If we can trust the studies Huberman cites, you can get many benefits from cold plunge and also avoid that post-workout caveat if it's relevant.

I personally would not trust Huberman. Just look at his blatant shilling of questionable products for sponsorship (AG1, being the best example). Look at the studies he cites, I suppose, but there’s plenty of low quality studies that can be cited to try to prove a bad opinion.
This is specifically about cold plunge immediately after strength training, there's no evidence this applies as a tradeoff in a more generic way.
Cold water immersion or whatnot immediately after training or exercise is generally when it’s used. Similarly, if you did it right before exercise it would hamper exercise and increase injury risk purely due to lower blood flow through muscles. Could be mitigated by extra warming up, but certainly a pain.

From a practicality standpoint, cold plunging and such are generally done at the same place (and coincident) where you exercise.

It’s similar to aerobic exercise immediately after strength training. Sure, you can do these things far away from each other (cold plunge in morning, train in evening)… but how much time are you going to dedicate to going to the gym?

I dont understand where your view comes from. I've never seen a gym with a cold plunge. I cold plunge in natural bodies of water or my back yard, and I do it whenever I want - intentionally separated from my strength training.
It's rarer, but it's the same type of amenity for a gym that has a sauna. Not all gyms have saunas either, but a certain type of gym does.

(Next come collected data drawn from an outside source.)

Lemma add_results_post run st :
  post (add_results run) st (add_results_Q st).
Proof.
  unfold add_results, send_post.
  apply post_bind, post_get_self; cbn beta iota.
  apply post_bind, post_put_results; cbn beta iota.
  set (sta := mkState (set_results (sort_by_case_id (results (self st)))
                                   (self st)) (sent st)).
  apply post_bind. eapply post_conseq; [apply exclude_blocked_post|].
  intros st2 r2 (Hc2 & Hr2 & Ha2 & Hres2).
  assert (Hcfg : same_config st st2).
  { eapply same_config_trans; [apply same_config_put | exact Hc2]. }
  assert (Hder : derived (publish_blocked (self st)) (results (self st))
                         (results (self st2))).
  { destruct Hres2 as [-> | [Hpb [keep ->]]].
    - apply SortFacts.derived_sort.
    - cbn in Hpb. rewrite Hpb. apply SortFacts.derived_filter.
      apply SortFacts.derived_sort. }
  assert (finish : forall st' (r : exn + option str),
             self st' = self st2 -> not_raised r ->
             adds_only (uploads (results (self st2))) st2 st' ->
             add_results_Q st st' r).
  { intros st' r Hs Hr Ha. unfold add_results_Q. rewrite Hs.
    repeat split; [eapply same_config_self; eassumption
                  | exact Hder | exact Hr |].
    eapply (adds_only_trans _ st st2 st'); [|exact Ha].
    eapply adds_only_impl; [apply not_batch_uploads | exact Ha2]. }
  destruct r2 as [e | []]; cbn beta iota.
  { apply finish; [reflexivity | apply (not_raised_inl _ Hr2)
                  | apply adds_only_refl]. }
  apply post_bind, post_get_self; cbn beta iota.
  apply post_bind, post_lift.
  destruct (map_err (build_entry (self st2)) (results (self st2)))
    as [e | data] eqn:Ed.
  { apply finish; [reflexivity | apply not_raised_builtin | apply adds_only_refl]. }
  apply post_bind, post_send. intros r3 Hr3.
  set (st3 := mkState (self st2) (sent st2 ++ [_])).
  assert (Ha3 : adds_only (uploads (results (self st2))) st2 st3).
  { apply adds_only_send; [apply adds_only_refl|].
    simpl. apply (map_err_build_entry _ _ _ Ed). }
  destruct r3 as [e | response].
  { apply finish; [reflexivity | apply (not_raised_inl _ Hr3) | exact Ha3]. }
  apply post_bind, post_lift.
  destruct (obj_iter response) as [e | items].
  { apply finish; [reflexivity | apply not_raised_builtin | exact Ha3]. }
  apply post_bind.
  eapply post_conseq;
    [apply (quiet_for_each not_batch); intros; apply quiet_report_terraform|].
  intros st4 r4 (Hs4 & Hr4 & Ha4).
  assert (Ha4' : adds_only (uploads (results (self st2))) st2 st4).
  { eapply adds_only_trans; [exact Ha3|].
    eapply adds_only_impl; [apply not_batch_uploads | exact Ha4]. }
  destruct r4 as [e | []]; cbn beta iota.
  { apply finish; [exact Hs4 | apply (not_raised_inl _ Hr4) | exact Ha4']. }
  destruct (last_bound items) as [resp |].
  - destruct (truthy (get_error resp)).
    + apply post_bind, post_lift.
      destruct (obj_status_code resp) as [e | []].
      * apply finish; [exact Hs4 | apply not_raised_builtin | exact Ha4'].
      * apply post_ret. apply finish; [exact Hs4 | apply not_raised_inr | exact Ha4'].
    + apply post_ret. apply finish; [exact Hs4 | apply not_raised_inr | exact Ha4'].
  - apply post_raise.
    apply finish; [exact Hs4 | apply not_raised_builtin | exact Ha4'].
Qed.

Frankly, I don't understand your view either. The vast majority of folks do not have access to a natural body of water that is cold enough, especially not year round. And having a plunge tank available at your home is a considerable expense, either in recurring ice cost or in the type of machine that can actively cool water.

The lowest barrier to entry is having access to it at an external facility. I lived in an apartment where that had a cold plunge next to the regular pool (which was also next to the apartment gym), for instance.